Comments:  Twist ending.  Read in Hot and Cold Running Cities.

Author: Wikipedia: “Alfred Elton van Vogt (April 26, 1912 – January 26, 2000) was a Canadian-born science fiction author regarded as one of the most popular and complex science fiction writers of the mid-twentieth century: the ‘Golden Age‘ of the genre.”


About jennre

Lifelong sf fan, first-time blogger
This entry was posted in 1946-1959, cities/architecture/habitats, function/utility/skeumorphs, suicide, the body. Bookmark the permalink.

3 Responses to “The Enchanted Village,” A. E. van Vogt, 1950

  1. I have always loved Van Vogt’s work, and this was perhaps the earliest I had ever read. It’s good to think it is still out there to entrance (and horrify) new readers. Have you read, by any chance, any of Theodore Sturgeon’s work?

    • jennre says:

      Yes, I’ve enjoyed quite a bit of Sturgeon’s work. He’s a master and should be more widely read, in and out of the sf community.
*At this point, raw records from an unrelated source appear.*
Lemma get_forked ts i t a b pa pb input kind pc j :
  get ts i = Some t -> a < len ts -> b < len ts -> a <> b -> a <> i -> b <> i ->
  get (forked ts i t a b pa pb input kind pc) j =
    if decide (j = i) then Some (with_state t (SJoining (mkJoin a b kind pc)))
    else if decide (j = a) then Some (child i pa input t)
    else if decide (j = b) then Some (child i pb input t)
    else get ts j.
Proof.
  intros Hi Ha Hb Hab Hai Hbi. pose proof (get_Some_lt _ _ _ Hi).
  unfold forked. rewrite !get_upd, !len_upd.
  repeat case_decide; naive_solver.
Qed.

(** Slots that are free are nobody's parent. *)
Lemma parent_used ts j tj p :
  tree ts -> get ts j = Some tj -> task_parent tj = Some p ->
  exists tp, get ts p = Some tp /\ used tp.
Proof.
  intros Ht Hj Hp. destruct (decide (j = 0)) as [->|Hj0].
  { destruct (tree_root _ Ht) as (t0 & ? & ? & ?). congruence. }
  assert (used tj) as Hu.
  { intros Hs. rewrite (tree_free _ Ht _ _ Hj Hs) in Hp. done. }
  destruct (tree_parent _ Ht j tj Hj Hu Hj0) as (p' & tp & jn & ? & ? & Hjn & _).
  simplify_eq. exists tp. split; [done|]. intros Hs. by rewrite Hs in Hjn.
Qed.

(** A table without new waiting tasks keeps its tickets distinct. *)
Lemma tickets_sub issued ts ts' :
  tickets_ok issued ts ->
  (forall j t' k n, get ts' j = Some t' -> task_state t' = SWaiting k n ->
     exists t, get ts j = Some t /\ task_state t = SWaiting k n) ->
  tickets_ok issued ts'.
Proof.
  intros [H1 H2] Hsub. split.
  - intros j t' Hj k n Hs. destruct (Hsub _ _ _ _ Hj Hs) as (t & ? & ?). eauto.
  - intros i1 i2 t1 t2 k n1 n2 G1 G2 S1 S2.
    destruct (Hsub _ _ _ _ G1 S1) as (u1 & ? & ?), (Hsub _ _ _ _ G2 S2) as (u2 & ? & ?). eauto.
Qed.

(** The stack of an unused slot is empty. *)
Lemma free_stack x ks i t :
  wf_core x ks -> get (tasks x) i = Some t -> task_state t = SFree -> get ks i = Some [].
Proof.
  intros Hcore Hi Hs. destruct (wf_core_stack _ _ _ _ Hcore Hi) as (l & Hl & Hd).
  rewrite (tree_free _ (core_tree _ _ Hcore) _ _ Hi Hs) in Hd. destruct l; [done|].
  unfold len in Hd. simpl in Hd. lia.
Qed.
End fork_tree.

(** A leaf [t] at [i] forks into the free slots [a] and [b]. *)
Section forking.
Context {V E : Type} (x : Execution V E) (ks : list (list (FrameKind V E))).
Context (i : N) (t : Task V E) (a b pa pb : N) (input : V) (kind : Join) (pc : N).
Context (Hw : wf_at i t x ks (task_cleaning t)) (Hab : a <> b).
Context (Ha : exists ta, get (tasks x) a = Some ta /\ task_state ta = SFree).
Context (Hb : exists tb, get (tasks x) b = Some tb /\ task_state tb = SFree).
Let ts := tasks x.
Let ts' := forked ts i t a b pa pb input kind pc.
Let joining := with_state t (SJoining (mkJoin a b kind pc)).

Lemma fork_ne : a <> i /\ b <> i.
Proof using Hw Ha Hb.
  clear - Hw Ha Hb. destruct Hw as (_ & _ & Hi & Hu & _), Ha as (? & ? & ?), Hb as (? & ? & ?).
  unfold used in Hu. split; intros ->; congruence.
Qed.

Lemma fork_get j : get ts' j =
  if decide (j = i) then Some joining
  else if decide (j = a) then Some (child i pa input t)
  else if decide (j = b) then Some (child i pb input t)
  else get ts j.
Proof.
  destruct fork_ne. destruct Hw as (_ & _ & Hi & _ & _), Ha as (? & ? & _), Hb as (? & ? & _).
  apply get_forked; eauto using get_Some_lt.
Qed.

(** The tasks of the forked table: the parent, its children, or one from before. *)
Lemma fork_cases j tj : get ts' j = Some tj ->
  j = i /\ tj = joining \/
  (exists p, (j = a \/ j = b) /\ j <> i /\ tj = child i p input t) \/
  (j <> i /\ j <> a /\ j <> b /\ get ts j = Some tj).
Proof. destruct fork_ne. rewrite fork_get. repeat case_decide; naive_solver. Qed.

Lemma fork_keep j tj : get ts j = Some tj -> used tj -> j <> i -> get ts' j = Some tj.
Proof.
  intros Hj Hu Hne. rewrite fork_get. destruct Ha as (? & ? & ?), Hb as (? & ? & ?).
  unfold used, ts in *. repeat case_decide; subst; congruence.
Qed.

Lemma fork_tree : tree ts'.
Proof.
  destruct Hw as (Hcore & _ & Hi & Hu & Hl). pose proof (core_tree _ _ Hcore) as Ht.
  destruct fork_ne as [Hai Hbi]. split.
  - destruct (tree_root _ Ht) as (t0 & H0 & Hu0 & Hp0). destruct (decide (i = 0)) as [Hi0|].
    + exists joining. rewrite fork_get, decide_True by done. split_and!; [done|done|].
      simpl. congruence.
    + exists t0. split; [by apply fork_keep|done].
  - intros j tj [[-> ->]|[(p & _ & _ & ->)|(_ & _ & _ & Hj)]]%fork_cases; try done.
    exact (tree_free _ Ht _ _ Hj).
  - intros j tj [[-> ->]|[(p & Hjab & _ & ->)|(Hji & _ & _ & Hj)]]%fork_cases Huj Hj0.
    + destruct (tree_parent _ Ht i t Hi Hu Hj0) as (p & tp & jn & Hp & Hgp & Hjn & Hlr).
      exists p, tp, jn. split_and!; try done. apply fork_keep; [done| |].
      * intros Hs. by rewrite Hs in Hjn.
      * intros ->. unfold leaf in Hl. congruence.
    + exists i, joining. eexists. split_and!; [done| |done|done].
      by rewrite fork_get, decide_True.
    + destruct (tree_parent _ Ht j tj Hj Huj Hj0) as (p & tp & jn & Hp & Hgp & Hjn & Hlr).
      exists p, tp, jn. split_and!; try done. apply fork_keep; [done| |].
      * intros Hs. by rewrite Hs in Hjn.
      * intros ->. unfold leaf in Hl. congruence.
  - intros j tj jn [[-> ->]|[(p & _ & _ & ->)|(Hji & _ & _ & Hj)]]%fork_cases Hjn; [|done|].
    + injection Hjn as <-. split; [done|]. intros c Hc. simpl in Hc.
      rewrite fork_get. destruct Hc as [-> | ->];
        repeat case_decide; simplify_eq; eexists; split_and!; done.
    + destruct (tree_join _ Ht j tj jn Hj Hjn) as [? Hch]. split; [done|].
      intros c Hc. destruct (Hch c Hc) as (tc & Hgc & Huc & Hpc).
      destruct (decide (c = i)) as [Hci|]; [|exists tc; split; [by apply fork_keep|done]].
      exists joining. rewrite fork_get, decide_True by done. split_and!; [done|done|].
      simpl. congruence.
  - destruct (tree_acyclic _ Ht) as [rank Hrank].
    exists (fun j => if decide (j = a \/ j = b) then S (rank i) else rank j).
    assert (forall j tj p, get ts j = Some tj -> task_parent tj = Some p -> ~ (p = a \/ p = b))
      as Hpn.
    { intros j tj p Hj Hp. destruct (parent_used _ _ _ _ Ht Hj Hp) as (tp & Hgp & Hup).
      destruct Ha as (? & ? & ?), Hb as (? & ? & ?). unfold used in Hup.
      intros [-> | ->]; congruence. }
    intros j tj p [[-> ->]|[(q & Hjab & _ & ->)|(Hji & Hja & Hjb & Hj)]]%fork_cases Hp.
    + simpl in Hp. rewrite (decide_False (P := p = a \/ _)), decide_False by naive_solver. eauto.
    + injection Hp as <-. rewrite decide_False, decide_True by naive_solver. lia.
    + rewrite (decide_False (P := p = a \/ _)), decide_False by naive_solver. eauto.
  - intros j tj [[-> ->]|[(p & _ & _ & ->)|(_ & _ & _ & Hj)]]%fork_cases; try done.
    by apply (tree_halted _ Ht).
Qed.

Lemma fork_stacks : task_stack <$> ts' = task_stack <$> ts.
Proof.
  destruct Hw as (Hcore & _ & Hi & _ & _). destruct fork_ne as [Hai Hbi].
  destruct Ha as (ta & Hga & Hsa), Hb as (tb & Hgb & Hsb).
  pose proof (tree_free _ (core_tree _ _ Hcore) _ _ Hga Hsa) as ->.
  pose proof (tree_free _ (core_tree _ _ Hcore) _ _ Hgb Hsb) as ->.
  unfold ts', forked. rewrite !upd_fmap. simpl.
  rewrite (upd_id (task_stack <$> ts) a) by (by rewrite get_fmap; unfold ts; rewrite Hga).
  rewrite (upd_id (task_stack <$> ts) b) by (by rewrite get_fmap; unfold ts; rewrite Hgb).
  by rewrite (upd_id (task_stack <$> ts) i) by (by rewrite get_fmap; unfold ts; rewrite Hi).
Qed.

Lemma fork_inherited tj p :
  task_parent tj = Some p -> p <> a -> p <> b -> inherited ts' tj = inherited ts tj.
Proof.
  intros Hp Hpa Hpb. destruct Hw as (_ & _ & Hi & _ & _). unfold inherited.
  rewrite Hp, fork_get. repeat case_decide; try done. subst p. unfold ts. by rewrite Hi.
Qed.

Lemma fork_clean : clean ts' ks.
Proof.
  destruct Hw as (Hcore & Hclean & Hi & Hu & Hl). pose proof (core_tree _ _ Hcore) as Ht.
  assert (forall j tj, get ts j = Some tj -> inherited ts' tj = inherited ts tj) as Hinh.
  { intros j tj Hj. destruct (task_parent tj) as [p|] eqn:Hp.
    - destruct (parent_used _ _ _ _ Ht Hj Hp) as (tp & Hgp & Hup).
      destruct Ha as (? & ? & ?), Hb as (? & ? & ?). unfold used in Hup.
      eapply fork_inherited; [done|..]; intros ->; congruence.
    - unfold inherited. by rewrite Hp. }
  intros j tj l [[-> ->]|[(p & Hjab & _ & ->)|(Hji & _ & _ & Hj)]]%fork_cases Huj Hlj.
  - specialize (Hclean i t l Hi Hu Hlj). rewrite decide_True in Hclean by done.
    specialize (Hinh i t Hi). unfold joining, inherited in *. simpl. by rewrite Hinh.
  - assert (l = []) as ->.
    { destruct Ha as (ta & Hga & Hsa), Hb as (tb & Hgb & Hsb).
      pose proof (free_stack _ _ _ _ Hcore Hga Hsa). pose proof (free_stack _ _ _ _ Hcore Hgb Hsb).
      destruct Hjab as [-> | ->]; congruence. }
    unfold inherited. simpl. by rewrite fork_get, decide_True.
  - specialize (Hclean j tj l Hj Huj Hlj). rewrite decide_False in Hclean by done.
    by rewrite (Hinh _ _ Hj).
Qed.

Lemma wf_fork : wf (with_tasks x ts').
Proof.
  destruct Hw as (Hcore & _ & Hi & Hu & _).
  assert (len ts' = len ts) as Hlen by (unfold ts', forked; by rewrite !len_upd).
  pose proof (core_input _ _ Hcore) as Hin.
  exists ks. split; [|exact fork_clean]. destruct Hcore. split; unfold rows_ok; simpl;
    rewrite ?Hlen, ?fork_stacks; try done.
  - exact fork_tree.
  - eapply tickets_sub; [done|].
    intros j tj k n [[-> ->]|[(p & _ & _ & ->)|(_ & _ & _ & Hj)]]%fork_cases Hs; try done.
    by exists tj.
  - intros j tj [[-> ->]|[(p & _ & _ & ->)|(_ & _ & _ & Hj)]]%fork_cases Huj; [|done|].
    + exact (Hin i t Hi Hu).
    + exact (Hin j tj Hj Huj).
Qed.
End forking.

(** The first [done] bindings of row [from] have been copied to row [to]. *)
Definition row_copied {V} (bpt from to done : N) (bs bs' : list (option V)) : Prop :=
  len bs' = len bs /\
  forall n, get bs' n =
    if decide (to * bpt <= n < to * bpt + done) then get bs (from * bpt + (n - to * bpt))
    else get bs n.

Lemma row_copied_step {V} (bpt from to k : N) (bs bs' : list (option V)) v :
  row_copied bpt from to k bs bs' -> k < bpt -> from <> to -> to * bpt + k < len bs ->
  get bs' (from * bpt + k) = Some v ->
  row_copied bpt from to (k + 1) bs (upd bs' (to * bpt + k) v).
Proof.
  intros [Hlen Hget] Hk Hne Hlt Hv. split; [by rewrite len_upd|]. intros n.
  rewrite get_upd, Hlen. rewrite Hget, decide_False in Hv by nia.
  destruct (decide (n = to * bpt + k)) as [->|Hn].
  - rewrite !decide_True by lia. replace (to * bpt + k - to * bpt) with k by lia. done.
  - rewrite decide_False by naive_solver. rewrite Hget. repeat case_decide; try done; lia.
Qed.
I only have a few of his stories on this site at the moment (“The Other Celia,” “Thunder and Roses,” “And Now the News,” “The [Widget], the [Wadget], and Boff,” and a few others), but I hope to include more. As for van Vogt’s “The Enchanted Village,” I think it’s an effective story and worth sharing, but “Black Destroyer” and “The Storm” are my personal favorites.

  2. Thank you for posting this. I have been looking for the title to this story for a very long time and a friend found your blog for me. I am so happy to have found the opportunity to revisit this life forming read from my childhood in the early 50’s.